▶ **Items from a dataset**
────────────────
(** C20: Durability of the log directory: when every segment file holds records
    the coordinator wrote, plain or encrypted under a generation the reader's
    cipher source resolves, with any number of preallocated zero bytes behind
    them, then reading the directory succeeds in both tail policies, whatever order
    the files are listed in, and yields exactly the written records at or above
    [start_lsn], ordered by LSN, all in the label-string format. *)
Theorem log_recovery (st : St) source dir segs rss start tol :
  i_wf st -> segments_written crc32 st source segs rss -> StronglySorted Z.lt segs.*1 ->
  dir ≡ₚ segs ->
  read_entries_from_dir crc32 dir start source tol st =
    Some (st, Ok (sort_by_key Wal.lsn (entries_of crc32 st start rss), false)).
Proof. apply read_dir_written. Qed.

(** C21: A crash during an append: when the last segment ends in a torn entry
    header, the tolerant reader returns exactly the records that were completely
    written, in all segments, and the fail-stop reader reports corruption. *)
Theorem torn_log_recovery (st : St) source dir segs rss i file rs start tol :
  i_wf st -> segments_written crc32 st source segs rss -> segment_torn crc32 st file rs ->
  Forall (rec_ok st) rs -> StronglySorted Z.lt (segs ++ [(i, file)]).*1 -> dir ≡ₚ segs ++ [(i, file)] ->
  read_entries_from_dir crc32 dir start source tol st =
    Some (st, if tol then Ok (sort_by_key Wal.lsn (entries_of crc32 st start (rss ++ [rs])), false)
              else Err corrupted).
Proof. apply read_dir_torn. Qed.

(** C39: The torn tail of one crash is fatal to every recovery after the next
    start: once the restarted coordinator has opened a newer segment, the same
    directory no longer reads under either tail policy, although nothing in it
    changed but the new segment. *)
Theorem torn_tail_blocks_later_recovery (st : St) source dir segs rss i file rs rest start tol :
  i_wf st -> segments_written crc32 st source segs rss -> segment_torn crc32 st file rs ->
  Forall (rec_ok st) rs -> rest <> [] ->
  StronglySorted Z.lt (segs ++ (i, file) :: rest).*1 -> dir ≡ₚ segs ++ (i, file) :: rest ->
  read_entries_from_dir crc32 dir start source tol st = Some (st, Err corrupted).
Proof.
  intros W Hw Ht Hall Hr Hs Hp. unfold read_entries_from_dir. rewrite (sorted_segment_paths_eq dir _) by done.
  rewrite (read_segments_written crc32 crc32_u32 st W source segs rss) by done.
  destruct rest as [|p rest]; [done|]. cbn [read_segments].
  by rewrite andb_false_r, (read_torn crc32 crc32_u32 st W source file rs) by done.
Qed.

(** C24: Recovery of an arbitrary directory, of files with any content, under any
    cipher source that hands out sound ciphers: it terminates without panic, keeps
    every interned string, and the entries of a successful read are ordered by LSN
    and all at or above [start_lsn]. *)
Theorem recovery_total (st : St) source dir start tol :
  source_ok source -> i_wf st ->
  exists st' r, read_entries_from_dir crc32 dir start source tol st = Some (st', r) /\
    i_wf st' /\ (forall id x, i_resolve st id = Some x -> i_resolve st' id = Some x) /\
    safe r (fun '(es, _) => StronglySorted (fun a b => Wal.lsn a <= Wal.lsn b) es /\
                            Forall (fun e => start <= Wal.lsn e) es).
Proof.
  intros Hs W. unfold read_entries_from_dir.
  destruct (read_segments_total crc32 (sorted_segment_paths dir) start source tol [] false st Hs W)
    as (st' & r & -> & He & Hr); [by constructor|]. destruct (He W) as [W' Hk].
  destruct r as [[es raw]|e|]; simpl in Hr; try done; eexists _, _; split_and!; try done.
  simpl. split; [apply sort_by_key_sorted|]. by rewrite sort_by_key_perm.
Qed.
End RecoveryProperties.

Section VersionProperties.
Import Crypt Wal WalRead Segment.

(** Format versions: every version the reader accepts maps to a plain payload
    version it also accepts, with the same transaction framing, tombstone,
    provenance and label encoding as the container; what the serializer writes
    today is the payload version of the newest plain and of both newest encrypted
    containers. *)
Theorem segment_versions v :
  0 <= v -> is_supported_segment_version v = true ->
  let p := payload_version v in
  is_supported_segment_version p = true /\ is_encrypted_version p = false /\ payload_version p = p /\
  is_framed_version p = is_framed_version v /\
  carries_delete_version_id p = carries_delete_version_id v /\
  carries_destructive_provenance p = carries_destructive_provenance v /\
  carries_string_labels p = carries_string_labels v /\
  (is_encrypted_version v = false -> p = v) /\
  payload_version WAL_VERSION_MAX = WAL_VERSION_STRING_LABELS /\
  (current_write_format None).1 = WAL_VERSION_STRING_LABELS /\
  forall k, payload_version (current_write_format (Some k)).1 = WAL_VERSION_STRING_LABELS.
Proof.
  intros Hv Hs p. subst p.
  assert (v <= 14 \/ v = 16) as Hc.
  { unfold is_supported_segment_version in Hs. bool_to_prop. destruct Hs; bool_to_prop; [left|right]; done. }
  assert (v ∈ [0;1;2;3;4;5;6;7;8;9;10;11;12;13;14;16]) as Hin.
  { assert (v=0 \/ v=1 \/ v=2 \/ v=3 \/ v=4 \/ v=5 \/ v=6 \/ v=7 \/ v=8 \/ v=9 \/ v=10 \/ v=11 \/
      v=12 \/ v=13 \/ v=14 \/ v=16) as Hd by lia.
    set_solver. }
  clear Hv Hs Hc. revert v Hin.
  apply (Forall_forall (fun v => _)). repeat constructor; done.
Qed.
End VersionProperties.

(** ** The LSN scan against the replay *)
Section Seed.
Import Crypt Wal WalRead Segment.
Context {St : Type} `{Interner St}.
Variable crc32 : bytes -> Z.

Definition covered (m : option LSN) (e : WalEntry) : Prop := exists x, m = Some x /\ Wal.lsn e <= x.

(** [m] grew to [m']. *)
Definition lsn_le (m m' : option LSN) : Prop := forall e, covered m e -> covered m' e.
#[local] Instance lsn_le_refl : Reflexive lsn_le.
Proof. by intros m e. Qed.
#[local] Instance lsn_le_trans : Transitive lsn_le.
Proof. intros a b c H1 H2 e He. auto. Qed.

Lemma max_opt_l a b : lsn_le a (max_opt a b).
Proof. intros e (x & -> & ?). destruct b as [y|]; eexists; split; [done|lia|done|lia]. Qed.
Lemma max_opt_r a b : lsn_le b (max_opt a b).
Proof. intros e (x & -> & ?). destruct a as [y|]; eexists; split; [done|lia|done|lia]. Qed.
Lemma covered_push start m es e :
  Forall (covered m) es ->
  Forall (covered (max_opt m (Some (Wal.lsn e)))) (if start <=? Wal.lsn e then es ++ [e] else es).
Proof.
  intros Hes. assert (Forall (covered (max_opt m (Some (Wal.lsn e)))) es) as Hes'
    by (eapply Forall_impl; [exact Hes|]; apply max_opt_l).
  case_goal; [|done]. apply Forall_app. split; [done|]. apply Forall_singleton.
  apply max_opt_r. by eexists.
Qed.

(** What a scan promises: an interner that grew and a maximum that grew. *)
Definition scanned (S : St) (m : option LSN) (r : option (St * option LSN)) (S' : St) (m' : option LSN) : Prop :=
  r = Some (S', m') /\ above S S' /\ lsn_le m m'.

Lemma scanned_stop S m : i_wf S -> scanned S m (Some (S, m)) S m.
Proof. intros W. split_and!; [done|by apply above_refl|done]. Qed.
Lemma scanned_step S S1 m m1 r S' m' :
  above S S1 -> lsn_le m m1 -> scanned S1 m1 r S' m' -> scanned S m r S' m'.
Proof. intros Ha Hm (-> & Ha' & Hm'). split_and!; [done|by eapply above_trans|by etrans]. Qed.

Section Plain.
Variable buffer : bytes.
Hypothesis buffer_size : blen buffer <= isize_max.

Lemma scan_plain_total fuel off v m S :
  0 <= off <= blen buffer -> blen buffer - off < Z.of_nat fuel -> i_wf S ->
  exists S' m', scanned S m (scan_plaintext_max_lsn crc32 fuel buffer off v m S) S' m'.
Proof.
  revert off m S. induction fuel as [|fuel IH]; intros off m S Ho Hf W; [lia|].
  cbn [scan_plaintext_max_lsn]. case_goal; [eexists _, _; by apply scanned_stop|]. bool_to_prop.
  destruct (parse_entry_at_safe crc32 buffer buffer_size off v S Ho W) as [He Hr].
  destruct (parse_entry_at crc32 buffer off v S) as [S1 [[e n]|e|]]; simpl in He, Hr; try done;
    pose proof (above_extends _ _ W He) as Ha.
  - destruct Hr as (Hn & Hb & _).
    destruct (IH (off + n) (max_opt m (Some (Wal.lsn e))) S1) as (S' & m' & Hs); [lia|lia|apply Ha|].
    exists S', m'. eapply scanned_step; [done|apply max_opt_l|done].
  - exists S1, m. by split_and!.
Qed.

Lemma scan_plain_covers fuel v start tol last off es st off' es' st' oe m S :
  0 <= off <= blen buffer -> blen buffer - off < Z.of_nat fuel -> i_wf st -> Forall (covered m) es ->
  parse_loop crc32 buffer fuel v start tol last off es st = Some (off', es', st', oe) -> above st' S ->
  exists S' m', scanned S m (scan_plaintext_max_lsn crc32 fuel buffer off v m S) S' m' /\
    Forall (covered m') es'.
Proof.
  revert last off es st m. induction fuel as [|fuel IH]; intros last off es st m Ho Hf W Hes E HS; [lia|].
  assert (es' = es -> exists S' m',
    scanned S m (scan_plaintext_max_lsn crc32 (Datatypes.S fuel) buffer off v m S) S' m' /\
    Forall (covered m') es') as Hstop.
  { intros ->. destruct (scan_plain_total (Datatypes.S fuel) off v m S Ho Hf (proj1 HS)) as (S' & m' & Hs).
    exists S', m'. split; [done|]. destruct Hs as (_ & _ & Hm). eapply Forall_impl; [exact Hes|apply Hm]. }
  destruct (Z.ltb_spec off (blen buffer)) as [Hlt|Hge].
  2:{ cbn [parse_loop] in E. rewrite (proj2 (Z.ltb_ge _ _)) in E by lia. simpl in E. simplify_eq. auto. }
  destruct (parse_entry_at_safe crc32 buffer buffer_size off v st Ho W) as [He Hr].
  destruct (parse_entry_at crc32 buffer off v st) as [st1 [[e n]|e|]] eqn:Ep; simpl in He, Hr; try done.
  - destruct (parse_entry_again _ crc32 off v st st1 e n W Ep) as [Ha Hagain].
    destruct Hr as (Hn & Hb & _).
    cbn [parse_loop] in E. rewrite (proj2 (Z.ltb_lt _ _)) in E by lia. cbn [negb] in E. rewrite Ep in E.
    cbv beta iota zeta in E.
    destruct (parse_loop_total crc32 buffer buffer_size fuel v start tol (Some (Wal.lsn e)) (off + n)
      (if start <=? Wal.lsn e then es ++ [e] else es) st1) as (o2 & es2 & st2 & oe2 & E2 & _ & He2 & _);
      [lia|lia|apply Ha|].
    rewrite E in E2. injection E2 as -> -> -> ->.
    pose proof (above_extends _ _ (proj1 Ha) He2) as Ha2.
    destruct (IH (Some (Wal.lsn e)) (off + n) _ st1 (max_opt m (Some (Wal.lsn e))) ltac:(lia) ltac:(lia)
      (proj1 Ha) (covered_push start m es e Hes) E HS) as (S' & m' & Hs & Hc).
    exists S', m'. split; [|done]. cbn [scan_plaintext_max_lsn].
    rewrite (proj2 (Z.ltb_lt _ _)) by lia. cbn [negb]. rewrite Hagain by by eapply above_trans.
    eapply scanned_step; [by apply above_refl, HS|apply max_opt_l|done].
  - apply Hstop. destruct (He W) as [W1 _].
    destruct (parse_loop_stop crc32 buffer buffer_size fuel v start tol last off es st st1 e
      ltac:(lia) W1 Ep) as (st2 & oe2 & E2 & _). congruence.
Qed.
End Plain.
────────────────
▶ **Assignment**
Reproduce each line from the data that has "coordinator" in it.

▶ **Exercise solution**
    the coordinator wrote, plain or encrypted under a generation the reader's
    start: once the restarted coordinator has opened a newer segment, the same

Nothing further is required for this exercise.